Un jour alors qu'elle se baladait à cheval avec le roi de qui elle était devenue la favorite, Mademoiselle de Fontanges accrocha ses cheveux à une branche d'arbre qui se trouvait malheureusement à sa hauteur. Comme je vous l'ai dit, il fallait bien paraître en tout temps et la jeune fille se dit qu'elle ne pouvait point être vue du roi et des courtisans de la cour ainsi décoiffée. Elle se servit donc de ses rubans pour relever ses cheveux défaits, le roi trouva l'ensemble si bien réussi qu'il lui demanda de refaire cette coiffure en toute occasion. Les dames en apprenant cela se mirent elles aussi à adopter cette coiffure qui au fur et à mesure du temps devint de plus en plus complexe et difficile à mettre en oeuvre. Cette mode vint jusqu'à mon palais italien où je vis même quelques connaissances l'adopter. Tout cela, ma chère demoiselle, pour vous apprendre que la mode change vite et est souvent le fruit d'une seule personne, pour peu qu'elle soit bien placée et dure aussi longtemps que la fantaisie humaine peut le lui permettre.

Pour répondre à votre dernière question, sachez qu'une femme de mon rang n'est jamais vraiment seule, il m'arrivait quelquefois de m'habiller par mes propres soins mais le plus souvent j'avais plusieurs dames à mon service, tantôt pour m'aider à enfiler mes tenues, tantôt pour me coiffer, me maquiller, m'aider à choisir et porter mes bijoux.

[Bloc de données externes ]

(* ===== verification/Carrier.v ===== *)
(** * Carriers

    src/src/XChainDecoder/carrier_extraction.js, envelope_recognition.js (the witness
    grammar) and the script helpers of source_resolution.js: where in a transaction
    the bytes of an ACTION are, and which of its outputs are dispenses or payments.

    bitcoinjs-lib (script decompilation, output addresses, transaction parsing), the
    AES-128-CTR cipher and the node's getrawtransaction are not under src/: they are
    the members of [ChainLib]. *)
From S2P Require Import Prelude JsNum Activation Config StorageGate Db DbRows Atomic.
#[local] Open Scope Z_scope.

(** ** Transactions and the libraries *)

(** An element of a decompiled script. *)
Inductive chunk := COp (op : Z) | CData (b : bytes).
#[export] Instance chunk_eq_dec : EqDecision chunk.
Proof. solve_decision. Defined.

Inductive decompiled := Chunks (l : list chunk) | NullScript | DecompileThrows.

Record tx_input := TxInput {
  in_hash : bytes;                   (* the previous txid, as on the wire *)
  in_index : Z;
  in_script : bytes;
  in_witness : list bytes;
  in_standard : option bool          (* ["standard_input"], when the parser set it *)
}.

Record tx_output := TxOutput { out_script : bytes; out_value : Z }.

Record transaction := Transaction {
  tx_id : option jstr;               (* [getId()]; [None] when it throws *)
  ins : list tx_input;
  outs : list tx_output
}.

Class ChainLib := {
  script_decompile : bytes -> decompiled;
  fromOutputScript : bytes -> option jstr;           (* [None] when it throws *)
  aes128ctr : jstr -> jstr -> bytes -> bytes;        (* key, iv, data *)
  node_transaction : jstr -> option jstr;            (* getrawtransaction, as hex *)
  transactionFromHex : jstr -> option transaction    (* [None] when it throws *)
}.

Definition OP_0 : Z := 0.
Definition OP_IF : Z := 99.
Definition OP_ENDIF : Z := 104.
Definition OP_RETURN : Z := 106.
Definition OP_CHECKSIG : Z := 172.
Definition OP_CHECKMULTISIG : Z := 174.

Definition MAGIC_WORD_BUFFER : bytes := js "XCHN".
Definition P2SH_BUFFER : bytes := js "p2sh".
Definition P2WSH_BUFFER : bytes := js "p2wsh".
Definition FUNDING_VOUT_BASE : Z := 1000000.
Definition TAPROOT_LEAF_VERSION : Z := 192.
Definition TAPROOT_ANNEX_MARKER : Z := 80.
Definition COINBASE_PREV_TXID : jstr := replicate 64 48.

(** ** Small helpers *)

Definition hex_digit (d : Z) : Z := if d <? 10 then 48 + d else 87 + d.

Definition uint8ArrayToHex (b : bytes) : jstr :=
  flat_map (fun x => [hex_digit (x / 16); hex_digit (x mod 16)]) b.

Definition prev_txid (i : tx_input) : jstr := uint8ArrayToHex (rev (in_hash i)).

Definition byte_at (s : bytes) (i : nat) : Z := default (-1) (s !! i).

Definition isFutureSegwitScript (script : bytes) : bool :=
  let len := Z.of_nat (length script) in
  if (len <? 4) || (42 <? len) then false
  else
    let version := byte_at script 0 in
    if (version <? 82) || (96 <? version) then false
    else
      let pushLen := byte_at script 1 in
      (2 <=? pushLen) && (pushLen <=? 40) && (len =? pushLen + 2).

Inductive carrier_type := P2sh | P2wsh.

Definition revealCarrierType (script : bytes) : option carrier_type :=
  let isP2sh := (length script =? 23)%nat && (byte_at script 0 =? 169)
                && (byte_at script 1 =? 20) && (byte_at script 22 =? 135) in
  let isP2wsh := (length script =? 34)%nat && (byte_at script 0 =? 0)
                 && (byte_at script 1 =? 32) in
  if isP2sh then Some P2sh else if isP2wsh then Some P2wsh else None.

(** [chunk == n]: a Buffer is converted to a string and then to a number. *)
Definition loosely_equals (c : chunk) (n : Z) : bool :=
  match c with
  | COp op => op =? n
  | CData b => num_is (string_to_number (lenient_decode b)) n
  end.

(** [chunk === n] *)
Definition strictly_equals (c : chunk) (n : Z) : bool :=
  match c with COp op => op =? n | CData _ => false end.

Section Carrier.
Context {Lib : ChainLib}.

(** The address of an output script, when it has one. *)
Definition address_of_script (script : bytes) : option jstr :=
  if isFutureSegwitScript script then None else fromOutputScript script.

(** ** Outputs *)

Record output_lists := OutputLists { dispenses : list output; payments : list output }.

Definition captureOutputAddress (nextOutput : tx_output) (txOutputIndex : Z)
    (openDispenserAddresses : gset jstr) (acc : output_lists) : bool * output_lists :=
  match address_of_script (out_script nextOutput) with
  | Some (c :: a) =>
      let o := Output txOutputIndex (Some (c :: a)) (out_value nextOutput) in
      if bool_decide ((c :: a) ∈ openDispenserAddresses)
      then (true, OutputLists (dispenses acc ++ [o]) (payments acc))
      else (false, OutputLists (dispenses acc) (payments acc ++ [o]))
  | _ => (false, acc)
  end.

(** ** Chunk carriers *)

Definition chunk_failure {A} : M A :=
  count (add_parse_errors 1);; throw (plain_error (js "data extraction failed")).

(** The first element of the redeem script a buffer holds, when it is data. *)
Inductive redeem_data := NoData | RedeemThrows | Redeem (b : bytes).

Definition redeem_chunk (redeem : bytes) : redeem_data :=
  match script_decompile redeem with
  | DecompileThrows => RedeemThrows
  | Chunks (CData b :: _) => Redeem b
  | _ => NoData
  end.

Definition p2sh_chunk (i : tx_input) : redeem_data :=
  match script_decompile (in_script i) with
  | DecompileThrows => RedeemThrows
  | Chunks (_ :: _ :: CData redeem :: _) => redeem_chunk redeem
  | _ => NoData
  end.

Fixpoint readP2shChunks (inputs : list tx_input) (nextDataBuffer : bytes) : M bytes :=
  match inputs with
  | [] => mret nextDataBuffer
  | i :: rest =>
      match p2sh_chunk i with
      | RedeemThrows => chunk_failure
      | NoData => readP2shChunks rest nextDataBuffer
      | Redeem b => readP2shChunks rest (nextDataBuffer ++ b)
      end
  end.

Definition p2wsh_chunk (cfg : decoder_config) (i : tx_input) : redeem_data :=
  if bool_decide (supportsSegwit cfg = Some false) then NoData
  else match in_witness i with
       | _ :: _ :: redeem :: _ => redeem_chunk redeem
       | _ => NoData
       end.

Fixpoint readP2wshChunks (cfg : decoder_config) (inputs : list tx_input)
    (nextDataBuffer : bytes) : M bytes :=
  match inputs with
  | [] => mret nextDataBuffer
  | i :: rest =>
      match p2wsh_chunk cfg i with
      | RedeemThrows => chunk_failure
      | NoData => readP2wshChunks cfg rest nextDataBuffer
      | Redeem b => readP2wshChunks cfg rest (nextDataBuffer ++ b)
      end
  end.

(** ** OP_RETURN and MULTISIGN carriers *)

Definition removeObfuscation (data : chunk) (txid : jstr) : option bytes :=
  if (length txid <? 32)%nat then None
  else match data with
       | CData b => Some (aes128ctr (take 16 txid) (take 16 (drop 16 txid)) b)
       | COp _ => None
       end.

Record carrier := CarrierState {
  nextDataBuffer : bytes;
  otherCarrierRecognized : bool;
  p2shFundingTxId : option jstr
}.

Definition has_magic (b : bytes) : bool := eqs (take 4 b) MAGIC_WORD_BUFFER.

Definition readOpReturnCarrier (cfg : decoder_config) (t : transaction) (data : chunk)
    (firstInputTxId : jstr) (c : carrier) : M carrier :=
  match removeObfuscation data firstInputTxId with
  | None => mret c
  | Some plain =>
      if negb (has_magic plain) then mret c
      else
        let rest := drop 4 plain in
        if eqs rest P2SH_BUFFER then
          buf ← readP2shChunks (ins t) (nextDataBuffer c);
          mret (CarrierState buf true (Some firstInputTxId))
        else if eqs rest P2WSH_BUFFER then
          buf ← readP2wshChunks cfg (ins t) (nextDataBuffer c);
          mret (CarrierState buf true (Some firstInputTxId))
        else mret (CarrierState (nextDataBuffer c ++ rest) true (p2shFundingTxId c))
  end.

Definition readMultisignCarrier (key1 key2 : bytes) (firstInputTxId : jstr) (c : carrier)
  : carrier :=
  match removeObfuscation (CData (drop 1 key1 ++ drop 1 key2)) firstInputTxId with
  | None => c
  | Some plain =>
      if has_magic plain
      then CarrierState (nextDataBuffer c ++ drop 4 plain) true (p2shFundingTxId c)
      else c
  end.

(** The carrier one output contributes; the buffer starts empty at each output. *)
Definition read_carrier (cfg : decoder_config) (t : transaction) (script : list chunk)
    (firstInputTxId : jstr) (c : carrier) : M carrier :=
  match script with
  | [op; data] =>
      if loosely_equals op OP_RETURN then readOpReturnCarrier cfg t data firstInputTxId c
      else mret c
  | [_; key1; key2; _; _; op] =>
      if loosely_equals op OP_CHECKMULTISIG then
        match key1, key2 with
        | CData k1, CData k2 => mret (readMultisignCarrier k1 k2 firstInputTxId c)
        | _, _ => mret c
        end
      else mret c
  | _ => mret c
  end.

Record scan := Scan {
  dataBuffer : bytes;
  getSource : bool;
  scan_fundingTxId : option jstr;
  scan_otherCarrier : bool;
  scan_outputs : output_lists
}.

Fixpoint scanOutputs (cfg : decoder_config) (t : transaction) (open : gset jstr)
    (firstInputTxId : jstr) (outputs : list tx_output) (txOutputIndex : Z) (s : scan)
  : M scan :=
  match outputs with
  | [] => mret s
  | o :: rest =>
      match script_decompile (out_script o) with
      | DecompileThrows => throw (plain_error (js "script decompile failed"))
      | d =>
          let '(isDispense, lists) := captureOutputAddress o txOutputIndex open (scan_outputs s) in
          let start := CarrierState [] (scan_otherCarrier s) (scan_fundingTxId s) in
          c ← (match d with
               | Chunks script => read_carrier cfg t script firstInputTxId start
               | _ => mret start
               end);
          scanOutputs cfg t open firstInputTxId rest (txOutputIndex + 1)
            (Scan (dataBuffer s ++ nextDataBuffer c) (getSource s || isDispense)
               (p2shFundingTxId c) (otherCarrierRecognized c) lists)
      end
  end.

(** ** The payload *)

Record payload := Payload {
  pl_data : bytes; pl_rawData : option bytes; pl_getSource : bool; pl_compiledLength : Z
}.

(** The [parseErrors] increment of reportEmptyLeadingPush. *)
Definition reportEmptyLeadingPush (decompiledData : list chunk) (buf : bytes) : M unit :=
  match decompiledData with
  | c :: rest =>
      if strictly_equals c 0
         && ((0 <? length rest)%nat || (1 <? length buf)%nat)
      then count (add_parse_errors 1) else mret tt
  | [] => mret tt
  end.

Definition decompilePayload (envelopeCarrier : bool) (p : payload) : M payload :=
  if is_empty (pl_data p) then mret p
  else
    match script_decompile (pl_data p) with
    | DecompileThrows => throw (plain_error (js "payload decompile failed"))
    | NullScript | Chunks [] =>
        mret (Payload [] (pl_rawData p) (pl_getSource p) (pl_compiledLength p))
    | Chunks (COp op :: rest) =>
        reportEmptyLeadingPush (COp op :: rest) (pl_data p);;
        mret (Payload [] (pl_rawData p) (pl_getSource p) (pl_compiledLength p))
    | Chunks (CData action :: rest) =>
        let len := if envelopeCarrier then pl_compiledLength p
                   else compiledPushSize (Z.of_nat (length action)) in
        match rest with
        | [] => mret (Payload action (pl_rawData p) true len)
        | CData raw :: _ =>
            mret (Payload action (Some raw) true
                   (if envelopeCarrier then len
                    else len + compiledPushSize (Z.of_nat (length raw))))
        | COp _ :: _ => mret (Payload action None true len)
        end
    end.

(** ** The Taproot envelope *)

Definition envelopeScriptFromWitness (witness : list bytes) : option bytes :=
  match rev witness with
  | control :: script :: _ =>
      match control with
      | [] => None
      | first :: _ =>
          if first =? TAPROOT_ANNEX_MARKER then None
          else if negb (Z.land first 254 =? TAPROOT_LEAF_VERSION) then None
          else if (length control <? 33)%nat
                  || negb ((Z.of_nat (length control) - 33) mod 32 =? 0) then None
          else if (length script <? 8)%nat then None
          else Some script
      end
  | _ => None
  end.

(** The run of data pushes at the head of a script, and the rest. *)
Fixpoint take_data (l : list chunk) : list bytes * list chunk :=
  match l with
  | CData b :: l' => let '(bs, r) := take_data l' in (b :: bs, r)
  | _ => ([], l)
  end.

Definition envelopeShapeFromScript (script : bytes) : option bytes :=
  match script_decompile script with
  | Chunks l =>
      if (length l <? 8)%nat then None
      else match l with
           | COp op0 :: COp opIf :: CData magic :: CData [format] :: rest =>
               if negb ((op0 =? OP_0) && (opIf =? OP_IF) && eqs magic MAGIC_WORD_BUFFER
                        && (format =? 0)) then None
               else
                 let '(payloadPushes, after) := take_data rest in
                 match payloadPushes, after with
                 | [], _ => None
                 | _, [COp opEndif; CData key; COp opSig] =>
                     if (opEndif =? OP_ENDIF) && (length key =? 32)%nat
                        && (opSig =? OP_CHECKSIG)
                     then Some (concat payloadPushes) else None
                 | _, _ => None
                 end
           | _ => None
           end
  | _ => None
  end.

Definition detectEnvelopeWitness (witness : list bytes) : option bytes :=
  envelopeScriptFromWitness witness ≫= envelopeShapeFromScript.

(** ** The discipline: carriers never touch the database *)

Section Discipline.
Context {T : tables} {I : tables -> Prop}.

Lemma txn_chunk_failure {A} : txn T I false (@chunk_failure A) stays.
Proof. apply txn_bind; [apply txn_count|intros _; apply txn_throw]. Qed.

Lemma txn_readP2shChunks l b : txn T I false (readP2shChunks l b) stays.
Proof.
  revert b. induction l as [|i l IH]; intros b; simpl; [by apply txn_ret|].
  case_match; [done|apply txn_chunk_failure|done].
Qed.

Lemma txn_readP2wshChunks cfg l b : txn T I false (readP2wshChunks cfg l b) stays.
Proof.
  revert b. induction l as [|i l IH]; intros b; simpl; [by apply txn_ret|].
  case_match; [done|apply txn_chunk_failure|done].
Qed.

Lemma txn_read_carrier cfg t s id c : txn T I false (read_carrier cfg t s id c) stays.
Proof.
  unfold read_carrier, readOpReturnCarrier. repeat case_match; try (by apply txn_ret).
  - apply txn_bind; [apply txn_readP2shChunks|intros b; by apply txn_ret].
  - apply txn_bind; [apply txn_readP2wshChunks|intros b; by apply txn_ret].
Qed.

Lemma txn_scanOutputs cfg t open id l i s :
  txn T I false (scanOutputs cfg t open id l i s) stays.
Proof.
  revert i s. induction l as [|o l IH]; intros i s; cbn [scanOutputs]; [by apply txn_ret|].
  destruct (captureOutputAddress _ _ _ _) as [d lists].
  destruct (script_decompile _); [| |apply txn_throw].
  - apply txn_bind; [apply txn_read_carrier|intros c; apply IH].
  - apply txn_bind; [by apply txn_ret|intros c; apply IH].
Qed.

Lemma txn_decompilePayload e p : txn T I false (decompilePayload e p) stays.
Proof.
  unfold decompilePayload. repeat case_match; try (by apply txn_ret); try apply txn_throw.
  apply txn_bind; [|intros _; by apply txn_ret].
  unfold reportEmptyLeadingPush. case_match; [apply txn_count|by apply txn_ret].
Qed.
End Discipline.
End Carrier.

Chacune avait son rôle dédié et ne devait en changer sous aucun prétexte. Si je devais m'apprêter pour une grande occasion, je n'avais de toute façon pas d'autre choix que de demander l'assistance d'une tierce personne car certains ornements sont impossibles à enfiler seul. Tenez: le corset dont je vous parlais tout à l'heure, il était impossible de l'installer soi même, il fallait que quelqu'un vous aide à l'enfiler correctement sous peine de souffrir par la suite et plus tard à effectuer le laçage correct pour le serrer.

Si vous désirez d'autres informations, n'hésitez point à m'écrire à nouveau.